**TASK PROMPT:** All lines in the material below that contain "secondsSinceLastUpdate" should be located and copied.

**DATA EXCERPTS:**
(** * opengl-sandbox: the fixed-timestep update/render loop of [src/main.cpp]

    A shallow embedding of [Scene], [Update], [Draw] and [GameLoop], with the
    C++ [float] and [double] arithmetic modelled bit-exactly by the IEEE 754
    specification of the Standard Library ([SpecFloat]): binary32 is
    [prec = 24], [emax = 128]; binary64 is [prec = 53], [emax = 1024]. *)

From Stdlib Require Import ZArith Lia List Bool Reals Lra.
From Stdlib Require Import Floats.SpecFloat.
From Stdlib Require String Ascii DecimalString.
Import ListNotations.
Import String.StringSyntax.
Delimit Scope string_scope with string.
Open Scope Z_scope.

(** ** IEEE 754 arithmetic as the compiled program uses it *)

Module IEEE.

Definition prec32 : Z := 24.
Definition emax32 : Z := 128.
Definition prec64 : Z := 53.
Definition emax64 : Z := 1024.

(** [double] operators of the C++ source: [+], [-], [*], [/] and [a > b]. *)
Definition dadd : spec_float -> spec_float -> spec_float := SFadd prec64 emax64.
Definition dsub : spec_float -> spec_float -> spec_float := SFsub prec64 emax64.
Definition dmul : spec_float -> spec_float -> spec_float := SFmul prec64 emax64.
Definition ddiv : spec_float -> spec_float -> spec_float := SFdiv prec64 emax64.
Definition dgt (a b : spec_float) : bool := SFltb b a.

(** The implicit conversions. [float -> double] is the promotion of a
    [float] operand in a [double] expression (exact); [double -> float] is
    the rounding done when a [double] result is stored into a [float]. *)
Definition double_of_float (x : spec_float) : spec_float :=
  match x with
  | S754_finite s m e => binary_round prec64 emax64 s m e
  | _ => x
  end.

Definition float_of_double (x : spec_float) : spec_float :=
  match x with
  | S754_finite s m e => binary_round prec32 emax32 s m e
  | _ => x
  end.

(** [Uint64 -> double], for the performance counter and its frequency. *)
Definition double_of_uint64 (n : Z) : spec_float :=
  binary_normalize prec64 emax64 n 0 false.

Definition pzero : spec_float := S754_zero false.
Definition d_one : spec_float := S754_finite false 4503599627370496 (-52).
Definition d_two : spec_float := S754_finite false 4503599627370496 (-51).
Definition d_sixty : spec_float := S754_finite false 8444249301319680 (-47).

(** [M_PI] of <math.h>, 3.14159265358979323846, as the nearest binary64
    value 0x1.921fb54442d18p+1. *)
Definition M_PI : spec_float := S754_finite false 7074237752028440 (-51).

End IEEE.

Import IEEE.

(** ** The platform (SDL): events and the performance counter *)

Module SDL.

(** The three constants of the SDL2 headers that [Update] switches on. *)
Definition SDL_QUIT : Z := 256.      (* 0x100 *)
Definition SDL_KEYDOWN : Z := 768.   (* 0x300 *)
Definition SDLK_q : Z := 113.        (* 'q' *)

(** [SDL_Event], as far as [Update] reads it: [event.type] and
    [event.key.keysym.sym]. *)
Record SDL_Event : Type := mkEvent {
  ev_type : Z;
  key_sym : Z
}.

(** [SDL_PollEvent]: pops the oldest pending event; [None] is the C result 0. *)
Definition SDL_PollEvent (pending : list SDL_Event)
  : option (SDL_Event * list SDL_Event) :=
  match pending with
  | [] => None
  | event :: rest => Some (event, rest)
  end.

End SDL.

Import SDL.

(** ** Scene *)

Record Scene : Type := mkScene {
  isRunning : bool;
  program : Z;
  vertexArray : Z;
  vertexCount : Z;
  angleShaderParameter : Z;
  angle : spec_float
}.

Definition set_isRunning (scene : Scene) (b : bool) : Scene :=
  mkScene b (program scene) (vertexArray scene) (vertexCount scene)
          (angleShaderParameter scene) (angle scene).

Definition set_angle (scene : Scene) (a : spec_float) : Scene :=
  mkScene (isRunning scene) (program scene) (vertexArray scene)
          (vertexCount scene) (angleShaderParameter scene) a.

(** [sizeof(vertices)] for an array of [N] elements of [sizeofT] bytes. *)
Definition sizeof_array (N : Z) (sizeofT : positive) : Z := N * Z.pos sizeofT.

(** The constructor [Scene::Scene]. [size_t] division by zero is undefined
    behaviour in C++: that case is [None]. Nothing else is checked. *)
Definition Scene_ctor (shaderProgram vertexArray' : Z) (N : Z)
    (sizeofT : positive) (vertexSize : Z) (angleParameter : Z) : option Scene :=
  if vertexSize =? 0 then None
  else Some (mkScene true shaderProgram vertexArray'
               (sizeof_array N sizeofT / Z.pos sizeofT / vertexSize)
               angleParameter pzero).

(** ** Update *)

Definition two_pi : spec_float := dmul d_two M_PI.

(** The body of the [switch] for one polled event. *)
Definition handle_event (scene : Scene) (event : SDL_Event) : Scene :=
  if ev_type event =? SDL_QUIT then set_isRunning scene false
  else if ev_type event =? SDL_KEYDOWN then
    if key_sym event =? SDLK_q then set_isRunning scene false else scene
  else scene.

(** [while (SDL_PollEvent(&event)) { switch ... }]: runs until the queue is
    empty and returns the scene with what is left of the queue. *)
Fixpoint poll_events (scene : Scene) (pending : list SDL_Event)
  : Scene * list SDL_Event :=
  match pending with
  | [] => (scene, [])
  | event :: rest => poll_events (handle_event scene event) rest
  end.

(** [scene->angle += 1.0 * dt; if (scene->angle > 2 * M_PI) scene->angle -= 2 * M_PI;]
    [angle] is a [float]: both compound assignments compute in [double] and
    round the result to [float]. *)
Definition add_angle (a dt : spec_float) : spec_float :=
  float_of_double (dadd (double_of_float a) (dmul d_one dt)).

Definition wraps (a1 : spec_float) : bool := dgt (double_of_float a1) two_pi.

Definition wrap_angle (a1 : spec_float) : spec_float :=
  if wraps a1 then float_of_double (dsub (double_of_float a1) two_pi) else a1.

Definition Update (scene : Scene) (pending : list SDL_Event)
    (secondsSinceLastUpdate : spec_float) : Scene * list SDL_Event :=
  let (scene1, pending1) := poll_events scene pending in
  (set_angle scene1 (wrap_angle (add_angle (angle scene1) secondsSinceLastUpdate)),
   pending1).

(** ** Draw *)

Inductive GLCommand : Type :=
| glClearColor
| glClear
| glUseProgram (prog : Z)
| glUniform1f (location : Z) (v : spec_float)
| glBindVertexArray (array : Z)
| glDrawArrays_TRIANGLE_STRIP (first count : Z)
| SDL_GL_SwapWindow.

(** [glDrawArrays] takes its count as a [GLsizei], a 32-bit signed [int]:
    the [size_t] [vertexCount] is converted at the call, modulo [2 ^ 32]. *)
Definition to_GLsizei (n : Z) : Z := (n + 2 ^ 31) mod 2 ^ 32 - 2 ^ 31.

Definition Draw (scene : Scene) : list GLCommand :=
  [ glClearColor; glClear;
    glUseProgram (program scene);
    glUniform1f (angleShaderParameter scene) (angle scene);
    glBindVertexArray (vertexArray scene);
    glDrawArrays_TRIANGLE_STRIP 0 (to_GLsizei (vertexCount scene));
    glBindVertexArray 0;
    glUseProgram 0;
    SDL_GL_SwapWindow ].

(** ** GameLoop *)

Inductive Call : Type :=
| CallUpdate (dt : spec_float)
| CallDraw (commands : list GLCommand).

(** What the platform does during one loop iteration: the value the
    iteration's [SDL_GetPerformanceCounter] returns and the events posted to
    the queue since the previous iteration. *)
Record Frame : Type := mkFrame {
  tick : Z;
  arrivals : list SDL_Event
}.

Record LoopState : Type := mkLoop {
  scene_of : Scene;
  previousTickCount : spec_float;
  accumulatedTime : spec_float;
  pending_of : list SDL_Event
}.

Definition secondsPerUpdate : spec_float := ddiv d_one d_sixty.

Definition elapsed (ticksPerSecond previous : spec_float) (f : Frame) : spec_float :=
  ddiv (dsub (double_of_uint64 (tick f)) previous) ticksPerSecond.

(** One pass through the body of [while (scene->isRunning)]. *)
Definition loop_body (ticksPerSecond : spec_float) (st : LoopState) (f : Frame)
  : LoopState * list Call :=
  let currentTickCount := double_of_uint64 (tick f) in
  let acc := dadd (accumulatedTime st)
                  (elapsed ticksPerSecond (previousTickCount st) f) in
  let pending := pending_of st ++ arrivals f in
  if dgt acc secondsPerUpdate then
    let (scene1, pending1) := Update (scene_of st) pending secondsPerUpdate in
    (mkLoop scene1 currentTickCount (dsub acc secondsPerUpdate) pending1,
     [CallUpdate secondsPerUpdate; CallDraw (Draw scene1)])
  else
    (mkLoop (scene_of st) currentTickCount acc pending,
     [CallDraw (Draw (scene_of st))]).

Inductive Outcome : Type :=
| Exited          (* [scene->isRunning] was false at the top of the loop *)
| StillRunning.   (* the script of frames ended with the loop still running *)

Record Run : Type := mkRun {
  outcome : Outcome;
  final : LoopState;
  iterations : list (list Call);   (* the calls of each iteration, in order *)
  unread : list Frame
}.

Fixpoint loop_from (ticksPerSecond : spec_float) (st : LoopState)
    (frames : list Frame) : Run :=
  if isRunning (scene_of st) then
    match frames with
    | [] => mkRun StillRunning st [] []
    | f :: rest =>
        let (st1, calls) := loop_body ticksPerSecond st f in
        let r := loop_from ticksPerSecond st1 rest in
        mkRun (outcome r) (final r) (calls :: iterations r) (unread r)
    end
  else mkRun Exited st [] frames.

(** [GameLoop]: [perfFrequency] is [SDL_GetPerformanceFrequency()], [tick0]
    the counter read before the loop. *)
Definition GameLoop (perfFrequency tick0 : Z) (frames : list Frame)
    (scene : Scene) : Run :=
  loop_from (double_of_uint64 perfFrequency)
            (mkLoop scene (double_of_uint64 tick0) pzero [])
            frames.

Definition is_update (c : Call) : bool :=
  match c with CallUpdate _ => true | CallDraw _ => false end.

Definition is_draw (c : Call) : bool :=
  match c with CallUpdate _ => false | CallDraw _ => true end.

Definition updates (calls : list Call) : nat := length (filter is_update calls).
Definition draws (calls : list Call) : nat := length (filter is_draw calls).

(** ** Definitions used to state and prove the properties *)

(** Number of binary digits of a mantissa. *)
Definition digits (m : positive) : Z := Zpos (digits2_pos m).

(** [x] lies in the [m]-th interval of width [2^k], at the place told by [l]:
    the meaning of the round and sticky bits of [shr]. *)
Definition inbetween (x k m : Z) (l : location) : Prop :=
  m * 2 ^ k <= x < (m + 1) * 2 ^ k /\
  match l with
  | loc_Exact => x = m * 2 ^ k
  | loc_Inexact Lt => m * 2 ^ k < x /\ 2 * (x - m * 2 ^ k) < 2 ^ k
  | loc_Inexact Eq => 2 * (x - m * 2 ^ k) = 2 ^ k
  | loc_Inexact Gt => 2 ^ k < 2 * (x - m * 2 ^ k)
  end.

(** Real value of a mantissa and exponent, and of a float (0 when it is not
    finite). *)
Definition bpow (e : Z) : R := powerRZ 2 e.
Definition F2R (m e : Z) : R := (IZR m * bpow e)%R.

Definition SF2R (x : spec_float) : R :=
  match x with
  | S754_finite s m e => F2R (cond_Zopp s (Zpos m)) e
  | _ => 0%R
  end.

(** A well-formed, finite, non-negative float of the format. *)
Definition good (prec emax : Z) (x : spec_float) : Prop :=
  match x with
  | S754_zero _ => True
  | S754_finite false m e => bounded prec emax m e = true
  | _ => False
  end.

(** [n] calls of [Update] with the same [dt], the [i]-th call draining the
    [i]-th list of pending events. *)
Fixpoint Updates (scene : Scene) (pendings : list (list SDL_Event))
    (dt : spec_float) : Scene :=
  match pendings with
  | [] => scene
  | pending :: rest => Updates (fst (Update scene pending dt)) rest dt
  end.

(** The largest [float] below [2 * M_PI], 0x1.921fb4p+2, and 6.0, the bound
    taken on [dt] for the angle invariant. *)
Definition angle_max : spec_float := S754_finite false 13176794 (-21).
Definition dt_max : spec_float := S754_finite false 6755399441055744 (-50).

(** The invariant of [scene->angle]: a well-formed non-negative [float] not
    above [angle_max]. *)
Definition angle_inv (a : spec_float) : Prop :=
  good prec32 emax32 a /\ (SF2R a <= SF2R angle_max)%R.

(** The events on which [Update] clears [isRunning]. *)
Definition quit_event (event : SDL_Event) : bool :=
  (ev_type event =? SDL_QUIT)
  || ((ev_type event =? SDL_KEYDOWN) && (key_sym event =? SDLK_q)).

(** For each call of [Updates], whether the call took the wrap branch. *)
Fixpoint wrap_history (scene : Scene) (pendings : list (list SDL_Event))
    (dt : spec_float) : list bool :=
  match pendings with
  | [] => []
  | pending :: rest =>
      wraps (add_angle (angle scene) dt)
      :: wrap_history (fst (Update scene pending dt)) rest dt
  end.

(** The angle after [n] calls of [Update] from angle [a], and whether each
    of these calls wrapped; the events have no part in either. *)
Fixpoint angle_after (n : nat) (a dt : spec_float) : spec_float :=
  match n with
  | O => a
  | S k => angle_after k (wrap_angle (add_angle a dt)) dt
  end.

Fixpoint wraps_during (n : nat) (a dt : spec_float) : list bool :=
  match n with
  | O => []
  | S k => wraps (add_angle a dt)
           :: wraps_during k (wrap_angle (add_angle a dt)) dt
  end.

**TASK ANSWER:**
    (secondsSinceLastUpdate : spec_float) : Scene * list SDL_Event :=
  (set_angle scene1 (wrap_angle (add_angle (angle scene1) secondsSinceLastUpdate)),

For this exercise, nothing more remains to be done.